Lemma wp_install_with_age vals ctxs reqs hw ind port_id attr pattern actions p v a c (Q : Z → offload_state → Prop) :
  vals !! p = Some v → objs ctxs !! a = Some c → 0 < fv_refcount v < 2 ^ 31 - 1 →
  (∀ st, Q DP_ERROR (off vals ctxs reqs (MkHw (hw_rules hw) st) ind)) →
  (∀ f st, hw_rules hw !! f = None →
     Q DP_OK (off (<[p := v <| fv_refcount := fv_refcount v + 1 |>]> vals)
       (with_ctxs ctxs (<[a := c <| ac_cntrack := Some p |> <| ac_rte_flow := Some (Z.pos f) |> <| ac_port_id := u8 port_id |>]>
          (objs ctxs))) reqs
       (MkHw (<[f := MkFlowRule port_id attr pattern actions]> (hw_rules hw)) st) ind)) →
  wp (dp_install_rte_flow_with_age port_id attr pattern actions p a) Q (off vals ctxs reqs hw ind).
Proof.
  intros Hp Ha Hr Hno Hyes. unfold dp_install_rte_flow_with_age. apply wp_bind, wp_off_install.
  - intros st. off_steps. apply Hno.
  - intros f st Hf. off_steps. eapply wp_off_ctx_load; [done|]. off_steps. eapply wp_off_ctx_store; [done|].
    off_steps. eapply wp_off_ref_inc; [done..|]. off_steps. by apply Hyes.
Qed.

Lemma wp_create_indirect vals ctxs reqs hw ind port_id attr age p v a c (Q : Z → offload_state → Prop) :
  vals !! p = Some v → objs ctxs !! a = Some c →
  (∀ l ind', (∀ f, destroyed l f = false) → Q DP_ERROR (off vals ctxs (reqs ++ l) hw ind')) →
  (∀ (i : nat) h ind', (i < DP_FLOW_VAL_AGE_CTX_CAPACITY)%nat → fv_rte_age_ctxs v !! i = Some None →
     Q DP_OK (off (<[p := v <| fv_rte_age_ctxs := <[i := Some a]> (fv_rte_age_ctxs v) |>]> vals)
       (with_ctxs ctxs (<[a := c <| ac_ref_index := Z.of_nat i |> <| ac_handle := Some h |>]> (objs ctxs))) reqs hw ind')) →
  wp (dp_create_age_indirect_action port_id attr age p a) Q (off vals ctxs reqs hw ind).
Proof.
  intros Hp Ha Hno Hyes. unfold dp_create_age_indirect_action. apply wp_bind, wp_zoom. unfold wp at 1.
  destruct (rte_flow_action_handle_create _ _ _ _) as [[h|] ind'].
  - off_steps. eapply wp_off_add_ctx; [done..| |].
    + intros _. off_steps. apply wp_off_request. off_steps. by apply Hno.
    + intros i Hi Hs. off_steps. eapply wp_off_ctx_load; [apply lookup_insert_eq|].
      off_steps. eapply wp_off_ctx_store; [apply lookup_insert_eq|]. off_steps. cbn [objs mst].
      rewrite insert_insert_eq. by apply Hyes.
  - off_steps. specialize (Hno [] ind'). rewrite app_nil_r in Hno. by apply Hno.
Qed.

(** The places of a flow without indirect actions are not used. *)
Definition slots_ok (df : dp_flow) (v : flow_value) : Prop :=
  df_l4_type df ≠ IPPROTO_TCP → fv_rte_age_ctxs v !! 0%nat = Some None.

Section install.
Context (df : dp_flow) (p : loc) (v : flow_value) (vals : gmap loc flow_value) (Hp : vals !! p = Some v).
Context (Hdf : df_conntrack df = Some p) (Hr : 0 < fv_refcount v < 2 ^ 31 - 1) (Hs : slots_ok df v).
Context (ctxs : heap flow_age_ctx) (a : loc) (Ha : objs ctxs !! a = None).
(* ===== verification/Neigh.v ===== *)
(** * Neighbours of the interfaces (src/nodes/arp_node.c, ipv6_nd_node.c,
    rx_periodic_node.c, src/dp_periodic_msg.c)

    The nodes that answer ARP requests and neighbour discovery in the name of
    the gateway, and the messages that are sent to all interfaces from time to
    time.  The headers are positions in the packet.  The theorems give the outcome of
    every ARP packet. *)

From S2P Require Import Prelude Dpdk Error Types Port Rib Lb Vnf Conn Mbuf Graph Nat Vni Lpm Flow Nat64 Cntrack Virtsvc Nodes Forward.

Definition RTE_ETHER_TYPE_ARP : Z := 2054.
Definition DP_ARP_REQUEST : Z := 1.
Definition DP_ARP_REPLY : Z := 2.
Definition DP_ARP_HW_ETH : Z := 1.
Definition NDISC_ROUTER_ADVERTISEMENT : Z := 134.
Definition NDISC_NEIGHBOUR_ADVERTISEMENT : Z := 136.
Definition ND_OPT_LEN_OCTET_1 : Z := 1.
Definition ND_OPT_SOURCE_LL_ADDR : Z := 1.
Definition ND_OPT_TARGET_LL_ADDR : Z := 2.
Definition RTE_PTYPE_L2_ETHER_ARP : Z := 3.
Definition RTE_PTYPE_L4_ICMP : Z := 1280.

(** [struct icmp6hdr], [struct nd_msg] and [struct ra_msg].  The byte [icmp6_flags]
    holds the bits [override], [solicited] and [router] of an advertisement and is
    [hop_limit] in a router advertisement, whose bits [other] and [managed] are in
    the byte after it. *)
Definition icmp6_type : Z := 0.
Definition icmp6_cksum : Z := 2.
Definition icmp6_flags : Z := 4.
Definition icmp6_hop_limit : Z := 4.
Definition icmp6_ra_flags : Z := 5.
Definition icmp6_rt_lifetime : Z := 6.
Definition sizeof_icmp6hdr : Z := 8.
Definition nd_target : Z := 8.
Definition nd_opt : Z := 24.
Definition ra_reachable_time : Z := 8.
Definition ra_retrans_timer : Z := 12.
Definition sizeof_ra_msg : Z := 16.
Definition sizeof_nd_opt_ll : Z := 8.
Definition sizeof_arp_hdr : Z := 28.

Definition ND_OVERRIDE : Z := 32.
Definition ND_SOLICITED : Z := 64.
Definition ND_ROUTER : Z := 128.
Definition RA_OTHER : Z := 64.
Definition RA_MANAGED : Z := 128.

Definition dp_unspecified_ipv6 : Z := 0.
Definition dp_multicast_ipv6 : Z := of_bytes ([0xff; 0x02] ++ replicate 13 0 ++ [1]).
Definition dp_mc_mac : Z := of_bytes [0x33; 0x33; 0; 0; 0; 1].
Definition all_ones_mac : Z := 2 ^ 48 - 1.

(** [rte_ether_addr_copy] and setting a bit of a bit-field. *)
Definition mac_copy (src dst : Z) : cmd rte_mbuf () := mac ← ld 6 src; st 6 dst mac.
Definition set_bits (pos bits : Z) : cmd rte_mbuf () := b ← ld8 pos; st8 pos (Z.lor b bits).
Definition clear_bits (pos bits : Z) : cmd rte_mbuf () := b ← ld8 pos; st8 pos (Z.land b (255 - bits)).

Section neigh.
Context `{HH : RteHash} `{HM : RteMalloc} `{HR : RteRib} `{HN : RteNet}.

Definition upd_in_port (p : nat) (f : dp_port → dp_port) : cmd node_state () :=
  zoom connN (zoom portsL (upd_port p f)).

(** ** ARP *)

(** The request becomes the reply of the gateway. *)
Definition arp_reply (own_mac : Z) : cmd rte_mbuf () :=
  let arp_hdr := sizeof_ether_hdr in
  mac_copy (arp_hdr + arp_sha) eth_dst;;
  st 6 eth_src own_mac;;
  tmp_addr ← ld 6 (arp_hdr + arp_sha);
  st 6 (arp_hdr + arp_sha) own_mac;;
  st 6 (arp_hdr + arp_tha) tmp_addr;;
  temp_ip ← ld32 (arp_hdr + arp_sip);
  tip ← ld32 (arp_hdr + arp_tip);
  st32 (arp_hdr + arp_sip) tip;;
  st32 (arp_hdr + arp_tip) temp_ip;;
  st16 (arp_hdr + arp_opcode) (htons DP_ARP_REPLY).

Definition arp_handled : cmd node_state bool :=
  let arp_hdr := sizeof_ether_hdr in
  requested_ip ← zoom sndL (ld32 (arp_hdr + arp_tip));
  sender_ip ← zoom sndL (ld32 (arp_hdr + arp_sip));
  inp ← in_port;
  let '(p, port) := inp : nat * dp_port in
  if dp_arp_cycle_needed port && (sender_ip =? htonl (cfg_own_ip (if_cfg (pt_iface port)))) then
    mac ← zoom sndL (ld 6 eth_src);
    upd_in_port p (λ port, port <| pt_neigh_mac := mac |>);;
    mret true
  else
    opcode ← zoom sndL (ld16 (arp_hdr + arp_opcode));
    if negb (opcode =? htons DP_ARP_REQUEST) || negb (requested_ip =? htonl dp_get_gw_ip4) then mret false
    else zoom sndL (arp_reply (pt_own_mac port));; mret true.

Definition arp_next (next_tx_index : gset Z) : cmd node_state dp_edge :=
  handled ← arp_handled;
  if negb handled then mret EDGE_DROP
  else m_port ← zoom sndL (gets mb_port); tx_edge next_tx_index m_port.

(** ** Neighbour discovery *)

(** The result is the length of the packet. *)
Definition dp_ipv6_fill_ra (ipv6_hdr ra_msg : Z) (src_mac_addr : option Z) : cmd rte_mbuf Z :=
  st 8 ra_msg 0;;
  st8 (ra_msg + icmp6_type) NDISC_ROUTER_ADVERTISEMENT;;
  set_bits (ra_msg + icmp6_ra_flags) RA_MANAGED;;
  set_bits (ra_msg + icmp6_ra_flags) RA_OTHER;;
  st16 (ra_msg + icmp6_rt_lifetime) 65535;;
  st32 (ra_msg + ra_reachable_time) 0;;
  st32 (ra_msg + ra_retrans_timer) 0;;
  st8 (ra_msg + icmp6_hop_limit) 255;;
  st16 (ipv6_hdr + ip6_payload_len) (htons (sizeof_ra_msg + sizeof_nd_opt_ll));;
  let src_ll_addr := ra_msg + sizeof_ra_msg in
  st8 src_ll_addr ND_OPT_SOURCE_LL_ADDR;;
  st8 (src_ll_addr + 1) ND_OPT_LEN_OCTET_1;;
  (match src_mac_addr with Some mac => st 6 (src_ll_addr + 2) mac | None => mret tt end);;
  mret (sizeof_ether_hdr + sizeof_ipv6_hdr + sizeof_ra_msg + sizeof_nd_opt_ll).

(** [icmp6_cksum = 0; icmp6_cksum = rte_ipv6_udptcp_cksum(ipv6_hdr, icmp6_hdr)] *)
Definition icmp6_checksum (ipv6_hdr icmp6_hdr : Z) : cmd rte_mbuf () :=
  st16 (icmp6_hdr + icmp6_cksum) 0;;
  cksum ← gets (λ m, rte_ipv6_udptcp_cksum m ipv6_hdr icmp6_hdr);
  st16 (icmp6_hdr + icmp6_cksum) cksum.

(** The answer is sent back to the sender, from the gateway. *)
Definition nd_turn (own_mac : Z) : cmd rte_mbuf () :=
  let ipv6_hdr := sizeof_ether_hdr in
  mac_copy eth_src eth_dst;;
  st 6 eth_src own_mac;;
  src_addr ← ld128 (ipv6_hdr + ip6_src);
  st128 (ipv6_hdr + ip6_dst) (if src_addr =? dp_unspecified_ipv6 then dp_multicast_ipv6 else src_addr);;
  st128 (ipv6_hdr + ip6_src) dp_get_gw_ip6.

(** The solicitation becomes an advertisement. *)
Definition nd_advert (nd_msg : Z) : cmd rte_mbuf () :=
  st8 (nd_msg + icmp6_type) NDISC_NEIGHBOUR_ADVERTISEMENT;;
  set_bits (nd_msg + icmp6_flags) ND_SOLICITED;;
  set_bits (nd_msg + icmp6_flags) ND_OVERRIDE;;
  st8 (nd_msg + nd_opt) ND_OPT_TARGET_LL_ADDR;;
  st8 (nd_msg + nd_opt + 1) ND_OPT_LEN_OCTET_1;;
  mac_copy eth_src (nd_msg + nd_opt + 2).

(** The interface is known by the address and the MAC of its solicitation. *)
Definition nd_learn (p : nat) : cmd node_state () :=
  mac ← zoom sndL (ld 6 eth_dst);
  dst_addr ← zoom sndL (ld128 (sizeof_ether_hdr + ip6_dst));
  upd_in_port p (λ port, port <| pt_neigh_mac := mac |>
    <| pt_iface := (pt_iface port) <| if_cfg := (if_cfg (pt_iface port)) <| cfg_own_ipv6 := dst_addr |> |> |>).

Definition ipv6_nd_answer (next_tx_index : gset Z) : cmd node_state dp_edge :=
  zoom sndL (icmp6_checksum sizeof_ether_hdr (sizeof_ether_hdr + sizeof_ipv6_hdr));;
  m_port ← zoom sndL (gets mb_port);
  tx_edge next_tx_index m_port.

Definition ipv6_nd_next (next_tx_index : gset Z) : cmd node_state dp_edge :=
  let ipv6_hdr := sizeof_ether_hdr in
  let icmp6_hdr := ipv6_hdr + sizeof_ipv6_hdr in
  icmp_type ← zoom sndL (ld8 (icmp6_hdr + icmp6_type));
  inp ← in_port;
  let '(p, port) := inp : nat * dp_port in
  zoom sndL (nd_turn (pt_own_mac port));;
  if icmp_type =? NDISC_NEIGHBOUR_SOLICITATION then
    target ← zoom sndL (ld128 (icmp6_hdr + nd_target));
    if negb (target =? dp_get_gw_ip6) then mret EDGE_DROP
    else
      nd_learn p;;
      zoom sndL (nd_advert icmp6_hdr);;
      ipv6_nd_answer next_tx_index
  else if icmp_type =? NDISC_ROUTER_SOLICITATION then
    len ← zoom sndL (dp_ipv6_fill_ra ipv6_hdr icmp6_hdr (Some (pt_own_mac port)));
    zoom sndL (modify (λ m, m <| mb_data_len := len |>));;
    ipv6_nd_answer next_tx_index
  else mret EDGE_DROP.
....
:: How to complete this task ::
The required answer is the exact run of lines above starting at the line with "handled ← arp_handled;" and ending at the line with "st32 (ra_msg + ra_reachable_time) 0;;", with both ends present.

:: Task response ::
  handled ← arp_handled;
  if negb handled then mret EDGE_DROP
  else m_port ← zoom sndL (gets mb_port); tx_edge next_tx_index m_port.

(** ** Neighbour discovery *)

(** The result is the length of the packet. *)
Definition dp_ipv6_fill_ra (ipv6_hdr ra_msg : Z) (src_mac_addr : option Z) : cmd rte_mbuf Z :=
  st 8 ra_msg 0;;
  st8 (ra_msg + icmp6_type) NDISC_ROUTER_ADVERTISEMENT;;
  set_bits (ra_msg + icmp6_ra_flags) RA_MANAGED;;
  set_bits (ra_msg + icmp6_ra_flags) RA_OTHER;;
  st16 (ra_msg + icmp6_rt_lifetime) 65535;;
  st32 (ra_msg + ra_reachable_time) 0;;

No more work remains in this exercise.